(* ===== verification/PyFloat.v ===== *)
(** * Python numbers

    A Python [float] is an IEEE 754 binary64 value.  It is modelled by
    [SpecFloat.spec_float] with precision 53 and maximal exponent 1024, whose
    operations round to nearest, ties to even, as the interpreter's do.  A
    Python [int] is a [Z]. *)
From stdpp Require Import base list strings pretty.
From Stdlib Require Import Floats.SpecFloat ZArith Lia Ascii.
From S2P Require Import Prelude PyStr.

Local Open Scope string_scope.
Local Open Scope Z_scope.

Abbreviation float := spec_float.
Definition f_prec : Z := 53.
Definition f_emax : Z := 1024.

Definition fadd (x y : float) : float := SFadd f_prec f_emax x y.
Definition fsub (x y : float) : float := SFsub f_prec f_emax x y.
Definition fmul (x y : float) : float := SFmul f_prec f_emax x y.
Definition fdiv (x y : float) : float := SFdiv f_prec f_emax x y.
Definition fldexp (x : float) (n : Z) : float := SFldexp f_prec f_emax x n.
Definition fltb (x y : float) : bool := SFltb x y.
Definition fleb (x y : float) : bool := SFleb x y.
Definition feqb (x y : float) : bool := SFeqb x y.
Definition fzero : float := S754_zero false.

(** [float(z)], correctly rounded; the interpreter raises [OverflowError]
    where this is an infinity. *)
Definition float_of_Z (z : Z) : float := binary_normalize f_prec f_emax z 0 false.

(** Correctly rounded [m / d], the value of a decimal literal. *)
Definition float_of_ratio (neg : bool) (m d : positive) : float :=
  let '(q, e, l) := SFdiv_core_binary f_prec f_emax (Zpos m) 0 (Zpos d) 0 in
  binary_round_aux f_prec f_emax neg q e l.

(** [math.isfinite] *)
Definition isfinite (x : float) : bool :=
  match x with S754_zero _ | S754_finite _ _ _ => true | _ => false end.

(** [max(0.0, x)]: the first argument unless the second compares greater *)
Definition fmax0 (x : float) : float := if fltb fzero x then x else fzero.
(** [min(a, b)]: the first argument unless the second compares less *)
Definition fmin (a b : float) : float := if fltb b a then b else a.

(** [float.is_integer] *)
Definition float_is_integer (x : float) : bool :=
  match x with
  | S754_zero _ => true
  | S754_finite _ m e => (0 <=? e) || (Zpos m mod 2 ^ (- e) =? 0)
  | _ => false
  end.

(** Exact comparison of a float with an integer, as the interpreter does it *)
Definition fcompare_Z (x : float) (z : Z) : option comparison :=
  match x with
  | S754_nan => None
  | S754_infinity s => Some (if s then Lt else Gt)
  | S754_zero _ => Some (0 ?= z)
  | S754_finite s m e =>
      let v := cond_Zopp s (Zpos m) in
      Some (if 0 <=? e then (v * 2 ^ e ?= z) else (v ?= z * 2 ^ (- e)))
  end.
Definition feqb_Z (x : float) (z : Z) : bool :=
  match fcompare_Z x z with Some Eq => true | _ => false end.

(** ** [repr(x)]: the shortest decimal that reads back as [x] *)
Definition pow10 (k : Z) : positive := Z.to_pos (10 ^ k).

(** The float read from [d * 10^k] *)
Definition float_of_decimal (neg : bool) (d k : Z) : float :=
  match d with
  | Zpos p =>
      if 0 <=? k then float_of_ratio neg (p * pow10 k) 1 else float_of_ratio neg p (pow10 (- k))
  | _ => S754_zero neg
  end.

Fixpoint shortest_digits (fuel : nat) (n : Z) (num den k : Z) (x : float) : Z * Z :=
  match fuel with
  | O => (num / den, 0)
  | S fuel =>
      (* scale so that the quotient has [n] digits *)
      let s := n - 1 - k in
      let a := if 0 <=? s then num * 10 ^ s else num in
      let b := if 0 <=? s then den else den * 10 ^ (- s) in
      let lo := a / b in
      let rest := a - lo * b in
      let near := if 2 * rest <? b then lo else if b <? 2 * rest then lo + 1
                  else if Z.even lo then lo else lo + 1 in
      let far := if near =? lo then lo + 1 else lo in
      if feqb (float_of_decimal false near (- s)) x then (near, - s)
      else if feqb (float_of_decimal false far (- s)) x then (far, - s)
      else shortest_digits fuel (n + 1) num den k x
  end.

Definition decimal_exponent (num den : Z) : Z :=
  let k := (Z.log2 num - Z.log2 den) * 30103 / 100000 in
  let ge j := if 0 <=? j then den * 10 ^ j <=? num else den <=? num * 10 ^ (- j) in
  if ge (k + 1) then k + 1 else if ge k then k else k - 1.

Fixpoint drop_zeros (fuel : nat) (d k : Z) : Z * Z :=
  match fuel with
  | O => (d, k)
  | S fuel => if (0 <? d) && (d mod 10 =? 0) then drop_zeros fuel (d / 10) (k + 1) else (d, k)
  end.

Fixpoint zeros (n : nat) : string :=
  match n with O => "" | S n => String "0" (zeros n) end.

Definition format_repr (d k : Z) : string :=
  let digits : string := pretty d in
  let n := Z.of_nat (String.length digits) in
  let point := n + k in                    (* position of the decimal point *)
  if (-4 <? point) && (point <=? 16) then
    if point <=? 0 then "0." +:+ zeros (Z.to_nat (- point)) +:+ digits
    else if n <=? point then digits +:+ zeros (Z.to_nat (point - n)) +:+ ".0"
    else slice 0 (Z.to_nat point) digits +:+ "." +:+ slice_from (Z.to_nat point) digits
  else
    let e := point - 1 in
    let mant := slice 0 1 digits
                +:+ (if n =? 1 then "" else "." +:+ slice_from 1 digits) in
    let ae := Z.abs e in
    mant +:+ "e" +:+ (if e <? 0 then "-" else "+")
      +:+ (if ae <? 10 then "0" +:+ pretty ae else pretty ae).

Definition float_repr (x : float) : string :=
  match x with
  | S754_zero s => if s then "-0.0" else "0.0"
  | S754_infinity s => if s then "-inf" else "inf"
  | S754_nan => "nan"
  | S754_finite s m e =>
      let num := if 0 <=? e then Zpos m * 2 ^ e else Zpos m in
      let den := if 0 <=? e then 1 else 2 ^ (- e) in
      let '(d, k) := shortest_digits 17 1 num den (decimal_exponent num den) (S754_finite false m e) in
      let '(d, k) := drop_zeros 20 d k in
      (if s then "-" else "") +:+ format_repr d k
  end.

Example repr_tenth : float_repr (float_of_ratio false 1 10) = "0.1".
Proof. vm_compute. reflexivity. Qed.
Example repr_sum : float_repr (fadd (float_of_ratio false 1 10) (float_of_ratio false 2 10)) = "0.30000000000000004".
Proof. vm_compute. reflexivity. Qed.
Example repr_large : float_repr (float_of_Z (10 ^ 22)) = "1e+22".
Proof. vm_compute. reflexivity. Qed.
Example repr_small : float_repr (fdiv (float_of_Z 15) (float_of_Z 1000000)) = "1.5e-05".
Proof. vm_compute. reflexivity. Qed.
Example repr_int : float_repr (float_of_Z 120) = "120.0".
Proof. vm_compute. reflexivity. Qed.

(** ** Lemmas on comparisons

    [SFcompare] orders same-signed finite values by exponent, then by
    significand: a lexicographic order, so it is transitive without any
    hypothesis on the representation. *)
Lemma fltb_fleb x y : fltb x y = true → fleb x y = true.
Proof. unfold fltb, fleb, SFltb, SFleb. by destruct (SFcompare x y) as [[] |]. Qed.

Lemma fltb_irrefl x : fltb x x = false.
Proof.
  unfold fltb, SFltb, SFcompare. destruct x as [s | s | | s m e]; try done; try (by destruct s).
  rewrite Z.compare_refl. change (PosDef.Pos.compare_cont Eq m m) with (Pos.compare m m).
  rewrite Pos.compare_refl. by destruct s.
Qed.

Lemma sfcompare_antisym x y : SFcompare y x = option_map CompOpp (SFcompare x y).
Proof.
  unfold SFcompare. destruct x as [s | s | | s m e], y as [t | t | | t n f]; try done;
    try (by destruct s); try (by destruct t); try (by destruct s, t).
  rewrite (Z.compare_antisym e f).
  change (PosDef.Pos.compare_cont Eq n m) with (Pos.compare n m).
  change (PosDef.Pos.compare_cont Eq m n) with (Pos.compare m n).
  rewrite (Pos.compare_antisym m n).
  destruct s, t, (e ?= f), (Pos.compare m n); done.
Qed.
Lemma fltb_not_fleb x y : fltb x y = true → fleb y x = false.
Proof.
  unfold fltb, fleb, SFltb, SFleb. rewrite (sfcompare_antisym x y). by destruct (SFcompare x y) as [[] |].
Qed.

Lemma fltb_nan_r x : fltb x S754_nan = false.
Proof. by destruct x. Qed.

Lemma fltb_nan_l x : fltb S754_nan x = false.
Proof. done. Qed.

(** [max(0.0, x)] is never below zero, for any [x], a NaN included. *)
Lemma fmax0_nonneg x : fltb (fmax0 x) fzero = false.
Proof.
  unfold fmax0. destruct (fltb fzero x) eqn:H; [| done].
  by destruct x as [s | s | | s m e]; try done; destruct s.
Qed.

Lemma fmax0_finite x : isfinite x = true → isfinite (fmax0 x) = true.
Proof. unfold fmax0. by case_match. Qed.

(** [min(a, b)] is never above its first argument. *)
Lemma fmin_le_l a b : fltb a (fmin a b) = false.
Proof.
  unfold fmin. destruct (fltb b a) eqn:H; [| apply fltb_irrefl].
  revert H. unfold fltb, SFltb, SFcompare.
  destruct a as [s | s | | s m e], b as [t | t | | t n f]; try done;
    try (by destruct s); try (by destruct t); try (by destruct s, t).
  rewrite (Z.compare_antisym f e).
  change (PosDef.Pos.compare_cont Eq n m) with (Pos.compare n m).
  change (PosDef.Pos.compare_cont Eq m n) with (Pos.compare m n).
  rewrite (Pos.compare_antisym n m).
  destruct s, t, (f ?= e), (Pos.compare n m); done.
Qed.
#[export] Hint Resolve fmax0_nonneg fmax0_finite fmin_le_l fltb_fleb : owa.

────────────────────────────────────────

** Action item **
If a line in the material holds "Local", copy it.

** Output for this exercise **
Local Open Scope string_scope.
Local Open Scope Z_scope.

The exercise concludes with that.